We have seen this play out before. LLVM became foundational because it gave compiler builders shared structure and extension points. PyTorch grew because it became the framework where the ecosystem actually worked. In each case, the long-term advantage came from extensibility and compounding progress, not from one isolated technical leap.
Kernel development is heading in the same direction. Closed systems have AI too, but they are learning alone. The open ecosystem is learning in public, across more workloads, more hardware targets, and more optimization paths. Over time, that matters more than any one company’s attempt to generate low-level code in isolation.
Chess engines show why AI needs structure
A good analogy here is chess engines. The strongest engines are not pure black boxes producing moves out of thin air. They combine a strict framework of legal moves, strong evaluation, search, and precomputed endgame knowledge when the problem becomes tractable enough for exact solutions. The resulting system is one of the best examples of AI exceeding human abilities.

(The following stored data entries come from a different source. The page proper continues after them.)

(** * OpusPlayer: jitter buffer and playback scheduler

  A shallow embedding of [src/ts/audio/opus-player.ts].  The player decodes
  Opus packets, interleaves the decoded planar channels into one flat
  backlog ([samples]) and, on a recurring timer tick, drains every complete
  frame of the backlog into one [AudioBuffer] that it schedules on the
  WebAudio clock.

  Modelling conventions
  - A [Float32Array] is a [list sample]; a sample is a primitive binary64
    float (every binary32 value is one).  Samples are only copied, never
    computed with.
  - Array lengths and channel counts are unary naturals ([nat]); sample
    rates and the flush period are binary naturals ([N]), so that the
    stream formats of real audio compute.  All of them stand for
    integer-valued, non-negative JavaScript numbers.  The two non-finite
    values that [flush] can compute ([Infinity] and [NaN], both from a
    division by zero) are kept in [jsnum].
  - Times on the [AudioContext] clock are exact rationals ([Q]), in
    seconds: the rounding of binary64 additions is not modelled.  The
    clock runs while [flush] does: [flush_at] takes every reading that the
    source takes, and [flush] is the case of a clock that stands still
    during the call.
  - The decoder and the WebAudio sink are collaborators.  The decoder is a
    record of what it answers on one call; the sink is the list of buffers
    handed to [start] together with their start times. *)

From Stdlib Require Import QArith PrimFloat FloatOps SpecFloat.
From stdpp Require Import base option list.

Open Scope nat_scope.

(** ** JavaScript values *)

Module JS.

Definition sample : Type := float.

(** What a typed array stores when it is given [undefined]. *)
Definition NaN : sample := nan.

(** [new Float32Array(n)]: [n] zeros. *)
Definition new_Float32Array (n : nat) : list sample := replicate n zero.

(** [a[i]] stored into a [Float32Array]: the element, or [NaN] for the
    [undefined] that an index past the end reads. *)
Definition load (a : list sample) (i : nat) : sample := default NaN (a !! i).

(** [for (let i = 0; i < n; i++) body], threading the mutated state. *)
Definition for_loop {S : Type} (n : nat) (body : nat → S → S) (s : S) : S :=
  foldl (λ acc i, body i acc) s (seq 0 n).

(** The numbers [flush] computes with. *)
Inductive jsnum : Type :=
| Fin (n : nat)
| Infinity
| NotANumber.

(** [Math.floor(a / b)] for non-negative integers [a] and [b]. *)
Definition floor_div (a b : nat) : jsnum :=
  match b with
  | 0 => match a with 0 => NotANumber | S _ => Infinity end
  | S _ => Fin (a / b)
  end.

(** [x * y]. *)
Definition mul (x y : jsnum) : jsnum :=
  match x, y with
  | Fin a, Fin b => Fin (a * b)
  | NotANumber, _ | _, NotANumber => NotANumber
  | Infinity, Fin 0 | Fin 0, Infinity => NotANumber
  | Infinity, _ | _, Infinity => Infinity
  end.

(** [x === 0]. *)
Definition is_zero (x : jsnum) : bool :=
  match x with Fin 0 => true | _ => false end.

(** Conversion to a WebIDL [unsigned long] and to a typed-array offset:
    [NaN] and [Infinity] become [0].  (Lengths stay below [2^32].) *)
Definition to_index (x : jsnum) : nat :=
  match x with Fin n => n | Infinity | NotANumber => 0 end.

(** [x || d] for an optional number: [undefined] and [0] are falsy. *)
Definition or_else {A : Type} `{EqDecision A} (zero : A) (x : option A) (d : A) : A :=
  match x with
  | Some v => if decide (v = zero) then d else v
  | None => d
  end.

Inductive Error : Type :=
| TypeError
| RangeError
| NotSupportedError
| DecodeError
| DecoderNotReady.

(** How a call ends. *)
Inductive Completion : Type :=
| Normal
| Throw (e : Error).

(** The [buffer] property of a value. *)
Inductive Buffer : Type :=
| ArrayBuffer (bytes : list Byte.byte)
| NotAnArrayBuffer.

(** A value passed to [feed], as far as [feed] looks at it: falsy
    ([null], [undefined], ...), or a value with the properties
    [byteLength] ([None] when [typeof] is not ['number']), [byteOffset]
    ([None] when [undefined]) and [buffer]. *)
Inductive Value : Type :=
| Falsy
| Object (byteLength : option Z) (byteOffset : option Z) (buffer : Buffer).

(** [new Uint8Array(buffer, byteOffset, length)]: the view's bytes, or
    [None] for the [RangeError] of a negative argument or of a view that
    does not fit in the buffer. *)
Definition new_Uint8Array (bytes : list Byte.byte) (byteOffset : option Z) (len : Z)
  : option (list Byte.byte) :=
  let offset := default 0%Z byteOffset in
  if ((offset <? 0) || (len <? 0) || (Z.of_nat (length bytes) <? offset + len))%Z
  then None
  else Some (take (Z.to_nat len) (drop (Z.to_nat offset) bytes)).

End JS.

(** ** The decoder collaborator *)

Module Decoder.

Record Frame : Type := {
  channelData : list (list JS.sample);
  sampleRate : N
}.

(** One call's view of the decoder: whether its [ready] promise resolves,
    and what [decodeFrame] answers on a packet ([None]: it throws). *)
Record OpusDecoder : Type := {
  ready : bool;
  decodeFrame : list Byte.byte → option Frame
}.

End Decoder.

(** ** The WebAudio sink *)

Module WebAudio.

Inductive ContextState : Type := Running | Closed.

Record AudioBuffer : Type := {
  numberOfChannels : nat;
  length : nat;
  sampleRate : N;
  channels : list (list JS.sample)
}.

(** The implementation behind an [AudioContext]: the channel counts,
    lengths and sample rates that its [createBuffer] accepts.  The ranges
    differ from one browser to the next. *)
Record Sink : Type := {
  supports : nat → nat → N → bool
}.

(** A sink with the ranges that every implementation has to accept: up
    to 32 channels, and sample rates from 8000 Hz to 96000 Hz. *)
Definition required_ranges : Sink :=
  {| supports := λ numberOfChannels _ sampleRate,
       (numberOfChannels <=? 32) && (8000 <=? sampleRate)%N && (sampleRate <=? 96000)%N |}.

(** [createBuffer(numberOfChannels, length, sampleRate)]: a zero-filled
    buffer, or [None] for the [NotSupportedError] of a zero argument or of
    arguments outside the ranges of the sink. *)
Definition createBuffer (sink : Sink) (numberOfChannels len : nat) (sampleRate : N)
  : option AudioBuffer :=
  if (numberOfChannels =? 0) || (len =? 0) || (sampleRate =? 0)%N
     || negb (supports sink numberOfChannels len sampleRate)
  then None
  else Some {| numberOfChannels := numberOfChannels;
               length := len;
               sampleRate := sampleRate;
               channels := replicate numberOfChannels (JS.new_Float32Array len) |}.

Definition getChannelData (b : AudioBuffer) (c : nat) : list JS.sample :=
  default [] (channels b !! c).

(** Writing through the array that [getChannelData] returned. *)
Definition setChannelData (b : AudioBuffer) (c : nat) (chData : list JS.sample) : AudioBuffer :=
  {| numberOfChannels := numberOfChannels b;
     length := length b;
     sampleRate := sampleRate b;
     channels := <[c := chData]> (channels b) |}.

(** [audioBuffer.duration], in seconds. *)
Definition duration (b : AudioBuffer) : Q :=
  inject_Z (Z.of_nat (length b)) / inject_Z (Z.of_N (sampleRate b)).

(** A call [src.start(when)] on a source playing [buffer]. *)
Record Scheduled : Type := {
  buffer : AudioBuffer;
  when : Q
}.

(** The outcome of the promise that [close()] returns. *)
Inductive CloseOutcome : Type := Fulfilled | RejectedInvalidState.

(** What [currentTime] reads during one call of [flush]: in the test of
    line 139, in the assignment of line 140, and when [start] is called in
    line 142. *)
Record Clock : Type := {
  at_test : Q;
  at_clamp : Q;
  at_start : Q
}.

(** A clock that stands still during the call. *)
Definition steady (currentTime : Q) : Clock :=
  {| at_test := currentTime; at_clamp := currentTime; at_start := currentTime |}.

Compiler systems should look more like that. The compiler defines the legal moves. The layered representations define the board. AI helps evaluate choices and steer optimization. Reusable kernels and libraries preserve known-good results instead of forcing the system to rediscover them every time.
The strongest systems pair AI with structure.
Kernelize is building the foundation for AI-driven model development
At Kernelize, we are turning this structural philosophy into an engineering reality. In our previous posts, especially on plugin-based compiler extensions, we have argued that the future of model support is not a giant rewrite. It is an extensible system built on top of the open compiler and runtime layers that are already becoming standard.
A plugin-based architecture provides the stable ground AI needs to iterate without breaking the system.
The future lies in a distributed system of lowerings, rather than a monolithic compiler or an all-knowing model. We think it is a structured system of lowerings where each stage is executable, feedback flows between levels, and optimization can happen where it is most effective. AI fits naturally into that system. It improves decisions, accelerates iterations, and helps scale what still depends too heavily on expert humans. In this framework, AI doesn't replace the engineer; it automates the expertise that currently limits their scale.
Tightly integrating AI into a modern compiler stack is our product strategy because it is the only way to scale kernel development. Hardware vendors and their customers do not need only isolated miracles. They need a workflow that can keep up with the pace of new models.
This structured approach offers a universal benefit: portability across a diverse landscape of AI hardware. By guiding the compiler through these layers, AI ensures that every new chip can immediately support the next generation of models.
We believe this is the architecture that turns kernel development from a manual bottleneck into a scalable engine for our entire industry.